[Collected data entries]
(* ===== verification/VmmSpec.v ===== *)
(** The invariant of the page tables and the operations on single pages ([kernel/vmm.c]). *)
From S2P Require Import Prelude Util Pmm Vmm.

(** ** Indices and entries *)
Lemma dir_index_eq x : PAGE_DIRECTORY_INDEX x = (x / 2 ^ 22) mod 1024.
Proof. unfold PAGE_DIRECTORY_INDEX. rewrite (land_ones_mod _ 10), Z.shiftr_div_pow2 by lia. done. Qed.

Lemma table_index_eq x : PAGE_TABLE_INDEX x = (x / 2 ^ 12) mod 1024.
Proof. unfold PAGE_TABLE_INDEX. rewrite (land_ones_mod _ 10), Z.shiftr_div_pow2 by lia. done. Qed.

Lemma dir_index_range x : 0 <= PAGE_DIRECTORY_INDEX x < 1024.
Proof. rewrite dir_index_eq. apply Z.mod_pos_bound. lia. Qed.

Lemma table_index_range x : 0 <= PAGE_TABLE_INDEX x < 1024.
Proof. rewrite table_index_eq. apply Z.mod_pos_bound. lia. Qed.

Lemma land_frame x : 0 <= x < 2 ^ 32 -> Z.land x PTE_FRAME = x - x mod 4096.
Proof.
  intros Hx. change 4096 with (2 ^ 12). rewrite <- (land_lnot_ones x 12) by lia. apply Z.bits_inj'. intros n Hn.
  rewrite !Z.land_spec, Z.lnot_spec by lia. change (2 ^ 12 - 1) with (Z.ones 12).
  change PTE_FRAME with (Z.shiftl (Z.ones 20) 12).
  destruct (Z.lt_ge_cases n 12); [|destruct (Z.lt_ge_cases n 32)].
  - rewrite Z.shiftl_spec_low, Z.ones_spec_low by lia. done.
  - rewrite Z.shiftl_spec, Z.ones_spec_low, Z.ones_spec_high by lia. done.
  - by rewrite (testbit_range x 32) by lia.
Qed.

Lemma land_frame_range x : 0 <= x < 2 ^ 32 -> 0 <= Z.land x PTE_FRAME < 2 ^ 32 /\ Z.land x PTE_FRAME mod 4096 = 0.
Proof.
  intros Hx. rewrite land_frame by done. pose proof (Z.mod_pos_bound x 4096 ltac:(lia)).
  pose proof (Z.mod_le x 4096 ltac:(lia) ltac:(lia)). split; [lia|].
  rewrite Zminus_mod, Z.mod_mod, Z.sub_diag by lia. done.
Qed.

Lemma land_flags x : Z.land x PTE_FLAGS = x mod 4096.
Proof. by apply (land_ones_mod x 12). Qed.

Lemma nz_bit0 x : nz (Z.land x 1) = Z.testbit x 0.
Proof. by apply (land_pow2_test x 0). Qed.

Lemma nz_bit1 x : nz (Z.land x 2) = Z.testbit x 1.
Proof. by apply (land_pow2_test x 1). Qed.

(** An entry is a frame and its flags. *)
Lemma entry_parts f fl : f mod 4096 = 0 -> 0 <= f < 2 ^ 32 -> 0 <= fl < 4096 ->
  Z.lor f fl = f + fl /\ 0 <= f + fl < 2 ^ 32 /\
  Z.land (f + fl) PTE_FRAME = f /\ Z.land (f + fl) PTE_FLAGS = fl.
Proof.
  intros Hf Hr Hfl. assert (f = f / 4096 * 4096) as Hd by (pose proof (Z.div_mod f 4096); lia).
  assert ((f + fl) mod 4096 = fl) as Hm.
  { rewrite Hd, Z.add_comm, Z.mod_add, Z.mod_small by lia. done. }
  assert (f / 4096 < 2 ^ 20) by (apply Z.div_lt_upper_bound; lia).
  assert (0 <= f + fl < 2 ^ 32) as Hs by lia.
  split; [|split; [done|split; [rewrite land_frame by done; lia|by rewrite land_flags]]].
  rewrite Hd at 1. rewrite <- (Z.shiftl_mul_pow2 _ 12), (lor_shiftl_add 12) by lia. lia.
Qed.

Lemma page_words_apart a b i j : a mod 4096 = 0 -> b mod 4096 = 0 -> 0 <= i < 1024 -> 0 <= j < 1024 ->
  a + 4 * i = b + 4 * j -> a = b /\ i = j.
Proof.
  intros Ha Hb Hi Hj E. pose proof (Z.div_mod a 4096). pose proof (Z.div_mod b 4096). nia.
Qed.

Lemma pload_pstore p a v b : pload (pstore p a v) b = if b =? a then u32 v else pload p b.
Proof.
  unfold pload, pstore. destruct (b =? a) eqn:E; breflect.
  - subst. by rewrite lookup_insert_eq.
  - by rewrite lookup_insert_ne by congruence.
Qed.

(** Two pages are the same page when both indices agree. *)
Lemma same_page va va' : 0 <= va < 2 ^ 32 -> 0 <= va' < 2 ^ 32 ->
  PAGE_DIRECTORY_INDEX va = PAGE_DIRECTORY_INDEX va' -> PAGE_TABLE_INDEX va = PAGE_TABLE_INDEX va' ->
  va / 4096 = va' / 4096.
Proof.
  rewrite !dir_index_eq, !table_index_eq. intros H1 H2 Hd Ht.
  change (2 ^ 22) with (4096 * 1024) in Hd. rewrite <- !Z.div_div in Hd by lia. change (2 ^ 12) with 4096 in Ht.
  rewrite !(Z.mod_small (_ / 1024)) in Hd
    by (split; [apply Z.div_pos; [apply Z.div_pos|]; lia|apply Z.div_lt_upper_bound; [lia|]; apply Z.div_lt_upper_bound; lia]).
  pose proof (Z.div_mod (va / 4096) 1024). pose proof (Z.div_mod (va' / 4096) 1024). lia.
Qed.

Section spec.
Context {F : Type} `{FrameAllocator F}.
Implicit Types s : vmm F.

(** The directory entry [d] of the running address space, and the table it names. *)
Definition pd s (d : Z) : Z := pload (phys s) (cr3 s + 4 * d).
Definition table_of s (d : Z) : Z := Z.land (pd s d) PDE_FRAME.
Definition present s (d : Z) : bool := Z.testbit (pd s d) 0.

(** What the running address space maps a page to: a frame and flags. *)
Definition entry s (va : Z) : option (Z * Z) :=
  match walk (phys s) (cr3 s) va with
  | Some (_, pte) => Some (Z.land pte PTE_FRAME, Z.land pte PTE_FLAGS)
  | None => None
  end.
(* ===== verification/VmmClaims.v ===== *)
(** The properties of the virtual memory manager ([kernel/vmm.c], and the mmap system call
    of [kernel/scheduler.c]). *)
From S2P Require Import Prelude Util Bitset Pmm Vmm VmmSpec Mmap.

(** Pages below the recursive window. *)
Definition managed (va : Z) : Prop := 0 <= va < 0xFFC00000.

Lemma managed_dir va : managed va -> PAGE_DIRECTORY_INDEX va < 1023.
Proof.
  unfold managed. intros Hv. rewrite dir_index_eq, Z.mod_small.
  - apply Z.div_lt_upper_bound; lia.
  - split; [apply Z.div_pos; lia|]. apply Z.div_lt_upper_bound; lia.
Qed.

Lemma page_eqb va va' : managed va -> managed va' ->
  (PAGE_DIRECTORY_INDEX va' =? PAGE_DIRECTORY_INDEX va) && (PAGE_TABLE_INDEX va' =? PAGE_TABLE_INDEX va) =
  (va' / 4096 =? va / 4096).
Proof.
  unfold managed. intros Hv Hv'. destruct (va' / 4096 =? va / 4096) eqn:E; breflect.
  - rewrite !dir_index_eq, !table_index_eq. change (2 ^ 22) with (4096 * 1024). change (2 ^ 12) with 4096.
    rewrite <- !Z.div_div, E by lia. by rewrite !Z.eqb_refl.
  - destruct (_ && _) eqn:Eb; [|done]. breflect. destruct E. apply same_page; lia || done.
Qed.

(** The checks in front of the operations. *)
Section checks.
Context {F : Type} `{FrameAllocator F}.
Implicit Types s : vmm F.

(** The address is not page aligned, for the operations that take one. *)
Lemma unaligned_faults s va pa flags : va mod 4096 <> 0 ->
  vmm_map s va pa flags = Fault FAssert /\ vmm_remap s va flags = Fault FAssert /\
  vmm_unmap s va = Fault FAssert /\ vmm_get_physical s va = Fault FAssert /\
  vmm_get_flags s va = Fault FAssert.
Proof.
  intros Hva. unfold vmm_map, vmm_remap, vmm_unmap, vmm_get_physical, vmm_get_flags, IS_ALIGNED, PAGE_SIZE.
  rewrite (proj2 (Z.eqb_neq (va mod 4096) 0)) by done.
  destruct (paging_enabled s), (nz (Z.land flags VMM_PAGE_PRESENT)); by split_and!.
Qed.

Lemma bad_map_faults s va pa flags : pa mod 4096 <> 0 \/ Z.testbit flags 0 = false ->
  vmm_map s va pa flags = Fault FAssert.
Proof.
  intros Hb. unfold vmm_map, IS_ALIGNED, PAGE_SIZE. change VMM_PAGE_PRESENT with 1. rewrite nz_bit0.
  destruct (paging_enabled s); cbn [c_assert mbind outcome_bind]; [|done].
  destruct (Z.testbit flags 0); cbn [c_assert mbind outcome_bind]; [|done].
  destruct (va mod 4096 =? 0); cbn [c_assert mbind outcome_bind]; [|done].
  destruct Hb as [Hb|?]; [|done].
  rewrite (proj2 (Z.eqb_neq (pa mod 4096) 0)) by done. reflexivity.
Qed.

Lemma bad_remap_faults s va flags : Z.testbit flags 0 = false -> vmm_remap s va flags = Fault FAssert.
Proof.
  intros Hb. unfold vmm_remap, IS_ALIGNED, PAGE_SIZE. change VMM_PAGE_PRESENT with 1. rewrite nz_bit0, Hb.
  by destruct (paging_enabled s), (va mod 4096 =? 0).
Qed.

(** The page is not mapped. *)
Lemma unmapped_faults s va flags : vm_ok s -> va mod 4096 = 0 -> PAGE_DIRECTORY_INDEX va < 1023 ->
  Z.testbit flags 0 = true -> entry s va = None ->
  vmm_remap s va flags = Fault FAssert /\ vmm_unmap s va = Fault FAssert.
Proof.
  intros Hok Ha Hd Hfp He. pose proof (dir_index_range va) as Hdr. pose proof (table_index_range va) as Htr.
  unfold vmm_remap, vmm_unmap, va_info, IS_ALIGNED, PAGE_SIZE. rewrite (vo_paging s Hok), Ha.
  change VMM_PAGE_PRESENT with 1. rewrite nz_bit0, Hfp.
  cbn [Z.eqb c_assert mbind outcome_bind]. rewrite vload_dir by (done || lia). cbn [mbind outcome_bind].
  change PDE_PRESENT with 1. change PTE_PRESENT with 1. rewrite nz_bit0.
  rewrite entry_eq in He by done. cbv zeta in He. fold (present s (PAGE_DIRECTORY_INDEX va)).
  destruct (present s (PAGE_DIRECTORY_INDEX va)) eqn:Ep; [|done]. cbn [c_assert mbind outcome_bind].
  rewrite vload_window by (done || lia). cbn [mbind outcome_bind]. rewrite nz_bit0.
  by destruct (Z.testbit (pload _ _) 0).
Qed.

(** There is no page table and no frame for one. *)
Lemma map_no_frame s va pa flags : vm_ok s -> va mod 4096 = 0 -> PAGE_DIRECTORY_INDEX va < 1023 ->
  pa mod 4096 = 0 -> Z.testbit flags 0 = true -> present s (PAGE_DIRECTORY_INDEX va) = false ->
  (forall fs, fa_alloc (frames s) = Ret (INVALID_FRAME, fs) -> vmm_map s va pa flags = Fault FAssert) /\
  (forall f, fa_alloc (frames s) = Fault f -> vmm_map s va pa flags = Fault f).
Proof.
  intros Hok Ha Hd Hpm Hfp Ep. pose proof (dir_index_range va) as Hdr.
  unfold vmm_map, va_info, IS_ALIGNED, PAGE_SIZE. rewrite (vo_paging s Hok), Ha, Hpm.
  change VMM_PAGE_PRESENT with 1. rewrite nz_bit0, Hfp. cbn [Z.eqb c_assert mbind outcome_bind].
  rewrite vload_dir by (done || lia). cbn [mbind outcome_bind].
  change PDE_PRESENT with 1. rewrite nz_bit0. fold (present s (PAGE_DIRECTORY_INDEX va)). rewrite Ep.
  cbn [negb]. unfold pmm_alloc_frame. split; [intros fs Hal|intros f Hal]; by rewrite Hal.
Qed.
End checks.

(** C5: The page tables implement a map from pages to frames and flags, seen through the
    processor's own walk. On a well-formed address space and a page below the recursive
    window: [vmm_get_physical] and [vmm_get_flags] look the page up (0 when absent);
    [vmm_map] of a mapped page aborts, and of an unmapped page adds exactly that page when
    its page table exists or a frame for it is available, and otherwise fails an assertion
    (or with the frame allocator); [vmm_remap] changes exactly the flags of a mapped page
    and [vmm_unmap] removes exactly one page, and both fail an assertion on an unmapped one;
    all keep the address space well formed. An address or frame off the page boundary, or
    flags without the present bit, fail an assertion. *)
Theorem vmm_pages_spec {F : Type} `{FrameAllocator F} (s : vmm F) (va pa flags : Z) :
  vm_ok s -> managed va -> va mod 4096 = 0 -> pa mod 4096 = 0 -> 0 <= pa < 2 ^ 32 ->
  0 <= flags < 4096 -> Z.testbit flags 0 = true ->
  vmm_get_physical s va = Ret (from_option fst 0 (entry s va)) /\
  vmm_get_flags s va = Ret (from_option snd 0 (entry s va)) /\
  (entry s va <> None -> vmm_map s va pa flags = Fault FPanic) /\
  (entry s va = None ->
     present s (PAGE_DIRECTORY_INDEX va) = true \/
       (exists f fs, fa_alloc (frames s) = Ret (f, fs) /\ f <> INVALID_FRAME) ->
     exists s', vmm_map s va pa flags = Ret s' /\ vm_ok s' /\
       forall va', managed va' ->
         entry s' va' = if va' / 4096 =? va / 4096 then Some (pa, flags) else entry s va') /\
  (forall f fl, entry s va = Some (f, fl) ->
     (exists s', vmm_remap s va flags = Ret s' /\ vm_ok s' /\
       forall va', managed va' ->
         entry s' va' = if va' / 4096 =? va / 4096 then Some (f, flags) else entry s va') /\
     (exists s', vmm_unmap s va = Ret s' /\ vm_ok s' /\
       forall va', managed va' ->
         entry s' va' = if va' / 4096 =? va / 4096 then None else entry s va')) /\
  (entry s va = None -> vmm_remap s va flags = Fault FAssert /\ vmm_unmap s va = Fault FAssert) /\
  (present s (PAGE_DIRECTORY_INDEX va) = false ->
     (forall fs, fa_alloc (frames s) = Ret (INVALID_FRAME, fs) -> vmm_map s va pa flags = Fault FAssert) /\
     (forall f, fa_alloc (frames s) = Fault f -> vmm_map s va pa flags = Fault f)) /\
  (forall v p fl, v mod 4096 <> 0 ->
     vmm_map s v p fl = Fault FAssert /\ vmm_remap s v fl = Fault FAssert /\
     vmm_unmap s v = Fault FAssert /\ vmm_get_physical s v = Fault FAssert /\
     vmm_get_flags s v = Fault FAssert) /\
  (forall v p fl, p mod 4096 <> 0 \/ Z.testbit fl 0 = false -> vmm_map s v p fl = Fault FAssert) /\
  (forall v fl, Z.testbit fl 0 = false -> vmm_remap s v fl = Fault FAssert).
Proof.
  intros Hok Hm Ha Hpm Hpr Hfl Hfp. pose proof (managed_dir va Hm) as Hd.
  destruct (get_physical_eq s va Hok Ha) as [E1 E2]. split; [done|]. split; [done|].
  destruct (map_ok s va pa flags Hok Ha Hd Hpm Hpr Hfl Hfp) as [H1 H2]. split; [done|]. split; [|split].
  - intros He Hf. destruct (H2 He Hf) as (s' & E & Hok' & _ & _ & _ & _ & _ & Hent). exists s'. split; [done|].
    split; [done|]. intros va' Hva'. rewrite Hent by (by apply managed_dir). by rewrite page_eqb.
  - intros f fl He. split.
    + destruct (remap_ok s va f fl flags Hok Ha Hd He Hfl Hfp) as (s' & E & Hok' & _ & _ & _ & Hent). exists s'.
      split; [done|]. split; [done|]. intros va' Hva'. rewrite Hent by (by apply managed_dir). by rewrite page_eqb.
    + destruct (unmap_ok s va f fl Hok Ha Hd He) as (s' & E & Hok' & _ & _ & _ & _ & Hent). exists s'.
      split; [done|]. split; [done|]. intros va' Hva'. rewrite Hent by (by apply managed_dir). by rewrite page_eqb.
  - split; [intros He; by apply unmapped_faults|]. split; [intros Hp; by apply map_no_frame|].
    split; [intros; by apply unaligned_faults|]. split; [intros; by apply bad_map_faults|].
    intros; by apply bad_remap_faults.
Qed.

(** An address space with only the recursive entry, over a region of 32 frames. *)
Definition sample_vmm : vmm pmm :=
  mkVmm {[ 0x3000 + 4 * 1023 := 0x3003 ]} 0x3000 0 (mkPmm true [mkRegion 0x100000 0x20000 (mkBitset 32 1 [1])])
    true 0 [].

Lemma sample_vmm_ok : vm_ok sample_vmm.
Proof.
  assert (forall d, 0 <= d < 1023 -> pd sample_vmm d = 0) as Hpd.
  { intros d Hd. unfold pd, pload. cbn [phys cr3 sample_vmm]. rewrite lookup_singleton_ne by lia. done. }
  split.
  - done.
  - done.
  - intros a v Hv. cbn in Hv. apply lookup_singleton_Some in Hv as [_ <-]. lia.
  - vm_compute. done.
  - cbn. split; [|split; [constructor|done]]. split; cbn; try lia; try done. split; cbn; try lia; try done.
    repeat constructor; lia.
  - vm_compute. discriminate.
  - intros d Hd Hp. unfold present in Hp. by rewrite Hpd in Hp.
  - intros d Hd Hp. unfold present in Hp. by rewrite Hpd in Hp.
  - intros d d' Hd _ Hp. unfold present in Hp. by rewrite Hpd in Hp.
Qed.

Lemma vmm_pages_spec_witness : exists s', vmm_map sample_vmm 0x400000 0x9000 7 = Ret s' /\ vm_ok s' /\
  entry s' 0x400000 = Some (0x9000, 7).
Proof.
  destruct (vmm_pages_spec sample_vmm 0x400000 0x9000 7 sample_vmm_ok) as (_ & _ & _ & H & _);
    [unfold managed; lia|reflexivity|reflexivity|lia|lia|reflexivity|].
  destruct H as (s' & E & Hok & He); [vm_compute; reflexivity| |].
  - right. eexists _, _. split; [vm_compute; reflexivity|discriminate].
  - exists s'. split; [exact E|]. split; [exact Hok|]. exact (He 0x400000 ltac:(unfold managed; lia)).
Defined.
(* ===== verification/MmapClaims.v ===== *)
(** The mmap system call ([syscall_mmap_handler] of [kernel/scheduler.c]) on a well-formed
    address space. *)
From S2P Require Import Prelude Util Bitset Pmm Vmm VmmSpec Mmap VmmClaims.

(** The [m] pages from [a] on contain the address. *)
Definition covers (a m va : Z) : bool := (a <=? va) && (va <? a + 4096 * m).

Lemma covers_iff a m va : covers a m va = true <-> a <= va < a + 4096 * m.
Proof. unfold covers. rewrite andb_true_iff, Z.leb_le, Z.ltb_lt. done. Qed.

Lemma covers_false a m va : covers a m va = false <-> ~ a <= va < a + 4096 * m.
Proof. rewrite <- covers_iff. by destruct (covers a m va). Qed.

Lemma covers_page va va' : va mod 4096 = 0 -> (va' / 4096 =? va / 4096) = covers va 1 va'.
Proof.
  intros Ha. apply eq_true_iff_eq. rewrite covers_iff, Z.eqb_eq.
  pose proof (Z.div_mod va 4096). pose proof (Z.div_mod va' 4096).
  pose proof (Z.mod_pos_bound va' 4096). lia.
Qed.

(** A user page that the mmap loops may visit. *)
Definition user_page (va : Z) : Prop := USER_START <= va <= USER_END.

Lemma user_managed va : user_page va -> managed va.
Proof. unfold user_page, managed, USER_START, USER_END. lia. Qed.

(** Frame allocators reachable by successful allocations. *)
Inductive allocs {F : Type} `{FrameAllocator F} (fs : F) : F -> Prop :=
  | allocs_none : allocs fs fs
  | allocs_one f fs1 fs2 : fa_alloc fs = Ret (f, fs1) -> f <> INVALID_FRAME -> allocs fs1 fs2 -> allocs fs fs2.

Section mmap.
Context {F : Type} `{FrameAllocator F}.
Implicit Types s : vmm F.

Lemma allocs_trans fs1 fs2 fs3 : allocs fs1 fs2 -> allocs fs2 fs3 -> allocs fs1 fs3.
Proof. intros Ha Hb. induction Ha; [done|]. by eapply allocs_one; eauto. Qed.

Lemma alloc_step fs f fs' : fa_wf fs -> fa_alloc fs = Ret (f, fs') -> f <> INVALID_FRAME ->
  fa_wf fs' /\ f mod 4096 = 0 /\ fa_frame fs f = Free /\ fa_frame fs' f = Reserved /\ 0 <= f < 2 ^ 32 /\
  (forall q, q mod 4096 = 0 -> fa_frame fs' q = Free -> fa_frame fs q = Free) /\
  (forall q, q mod 4096 = 0 -> fa_frame fs q = Reserved -> fa_frame fs' q = Reserved).
Proof.
  intros Hwf Ea Hne. destruct (fa_alloc_spec _ _ _ Hwf Ea) as [Hwf' Hsp].
  rewrite (proj2 (Z.eqb_neq _ _)) in Hsp by done. destruct Hsp as (Hm & Hf & Hu).
  change PAGE_SIZE with 4096 in *.
  split; [done|]. split; [done|]. split; [done|]. split; [by rewrite Hu, Z.eqb_refl by done|].
  split; [apply (fa_range fs); [done|congruence]|].
  split; intros q Hq Hqf; rewrite Hu in * by done; by destruct (q =? f).
Qed.
(** C8: [vmm_switch_pagedir] to the directory mapped at a kernel page: the kernel half of the
    running address space is copied into it and the processor continues with it. The new
    address space is well formed, its kernel half maps what the old one mapped, its user
    half what the directory described before, and no frame changes its state. A directory
    that does not name itself in its last entry stops the kernel. *)
Theorem vmm_switch_spec {F : Type} `{FrameAllocator F} (s : vmm F) (pagedir pa fl : Z) :
  vm_ok s -> pagedir mod 4096 = 0 -> managed pagedir -> entry s pagedir = Some (pa, fl) -> Z.testbit fl 1 = true ->
  data_frame s pa ->
  (space_ok s pa -> exists s', vmm_switch_pagedir s pagedir = Ret s' /\ vm_ok s' /\ cr3 s' = pa /\
     vmm_current_pagedir s' = Ret pagedir /\ frames s' = frames s /\
     forall va, managed va -> entry s' va = if va <? KERNEL_START then entry (in_space s pa) va else entry s va) /\
  (let e := pload (phys s) (pa + 4 * 1023) in
   Z.land e PDE_FRAME <> pa \/ Z.testbit e 0 = false \/ Z.testbit e 1 = false ->
   vmm_switch_pagedir s pagedir = Fault FAssert).
Proof.
  intros Hok Ha Hm He Hw Hdf. pose proof (managed_dir _ Hm) as Hdir.
  destruct (copy_entries_ok kernel_pdes KERNEL_PDE_START s pagedir pa fl Hok Ha Hm He Hw Hdf ltac:(done) ltac:(done)) as [Ec Hst].
  destruct (same_tables_ok s _ Hok Hst) as (Hok1 & _ & He1).
  set (p := copied kernel_pdes KERNEL_PDE_START (pd s) (phys s) pa) in *.
  assert (entry (with_phys s p) pagedir = Some (pa, fl)) as He' by (by rewrite He1).
  assert (pload p (pa + 4 * 1023) = pload (phys s) (pa + 4 * 1023)) as H1023.
  { unfold p. rewrite pload_copied_out; [done|]. change kernel_pdes with 255%nat. change KERNEL_PDE_START with 768. lia. }
  assert (vmm_switch_pagedir s pagedir =
    (_ ← c_assert (Z.land (pload (phys s) (pa + 4 * 1023)) PDE_FRAME =? pa);
     _ ← c_assert (Z.testbit (pload (phys s) (pa + 4 * 1023)) 0);
     _ ← c_assert (Z.testbit (pload (phys s) (pa + 4 * 1023)) 1);
     Ret (mkVmm p pa (cr0 s) (frames s) (paging_enabled s) pagedir (transient_maps s)))) as Erun.
  { unfold vmm_switch_pagedir, vmm_copy_kernel_mappings, IS_ALIGNED. change PAGE_SIZE with 4096. rewrite Ha, Ec.
    cbn [Z.eqb c_assert mbind outcome_bind]. destruct (get_physical_eq (with_phys s p) pagedir Hok1 Ha) as [Eg _].
    rewrite Eg, He'. cbn [from_option fst mbind outcome_bind]. change RECURSIVE_MAPPING_PDE with 1023.
    rewrite (vload_mapped _ _ pa fl) by (done || lia).
    cbn [phys with_phys mbind outcome_bind]. rewrite H1023. change PDE_PRESENT with 1. change PDE_WRITABLE with 2.
    rewrite nz_bit0, nz_bit1. set (e := pload (phys s) (pa + 4 * 1023)).
    destruct (Z.land e PDE_FRAME =? pa); [|done]. destruct (Z.testbit e 0); [|done].
    destruct (Z.testbit e 1); [|done]. cbn [c_assert mbind outcome_bind]. by rewrite Eg, He'. }
  split.
  - intros Hsp. destruct (so_self s pa Hsp) as (S1 & S2 & S3). unfold present, table_of in S1, S2.
    unfold pd in S1, S2, S3. cbn [phys cr3 in_space] in S1, S2, S3. rewrite S1, Z.eqb_refl, S2, S3 in Erun.
    assert (0 <= pa < 2 ^ 32) as Hpr.
    { rewrite <- S1. apply land_frame_range. by apply pload_range. }
    pose proof (switched_ok s pa Hok Hpr Hdf Hsp Hst) as Hok2.
    eexists. split; [exact Erun|]. split; [destruct Hok2; by split|]. split; [done|].
    split; [unfold vmm_current_pagedir; cbn [paging_enabled]; by rewrite (vo_paging s Hok)|]. split; [done|].
    intros va Hva. by apply (switched_entry s pa va).
  - intros e [Hc|[Hc|Hc]]; rewrite Erun; fold e.
    + by rewrite (proj2 (Z.eqb_neq _ _)).
    + rewrite Hc. by destruct (_ =? pa).
    + rewrite Hc. destruct (_ =? pa); [|done]. by destruct (Z.testbit e 0).
Qed.

(** Two address spaces: one runs, with a user page, and maps the directory of the other at the
    first kernel page. *)
Definition sample_memory : pmem :=
  <[0x3000 + 4 * 1 := 0x100007]> (<[0x3000 + 4 * 768 := 0x4003]> (<[0x3000 + 4 * 1023 := 0x3003]>
  (<[0x5000 + 4 * 1 := 0x102007]> (<[0x5000 + 4 * 1023 := 0x5003]>
  (<[0x4000 := 0x5003]> (<[0x100000 := 0x101007]> (<[0x102000 := 0x103007]> ∅))))))).
Definition sample_space : vmm pmm :=
  mkVmm sample_memory 0x3000 0 (mkPmm true [mkRegion 0x100000 0x20000 (mkBitset 32 1 [15])]) true 0 [].

Lemma sample_pd d : 0 <= d < 1024 ->
  pd sample_space d = (if d =? 1 then 0x100007 else if d =? 768 then 0x4003 else if d =? 1023 then 0x3003 else 0) /\
  pd (in_space sample_space 0x5000) d = (if d =? 1 then 0x102007 else if d =? 1023 then 0x5003 else 0).
Proof.
  intros Hd. unfold pd, pload. cbn [phys cr3 sample_space in_space]. unfold sample_memory.
  destruct (d =? 1) eqn:E1; breflect; [by subst|]. destruct (d =? 768) eqn:E2; breflect; [by subst|].
  destruct (d =? 1023) eqn:E3; breflect; [by subst|]. rewrite !lookup_insert_ne by lia. by rewrite !lookup_empty.
Qed.

Lemma sample_pmm_fields : fa_wf (frames sample_space).
Proof.
  cbn. split; [|split; [constructor|done]]. split; cbn; try lia; try done. split; cbn; try lia; try done.
  repeat constructor; lia.
Qed.

Lemma sample_present d : 0 <= d < 1023 -> present sample_space d = true ->
  (d = 1 /\ table_of sample_space d = 0x100000) \/ (d = 768 /\ table_of sample_space d = 0x4000).
Proof.
  intros Hd. unfold present, table_of. destruct (sample_pd d ltac:(lia)) as [-> _].
  destruct (d =? 1) eqn:E1; breflect; [by left|]. destruct (d =? 768) eqn:E2; breflect; [by right|].
  by rewrite (proj2 (Z.eqb_neq d 1023)) by lia.
Qed.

## What the task asks
Go through the data above and find the lines with the word "eexists". Copy each of those lines.

## Output of the exercise
  - right. eexists _, _. split; [vm_compute; reflexivity|discriminate].
    eexists. split; [exact Erun|]. split; [destruct Hok2; by split|]. split; [done|].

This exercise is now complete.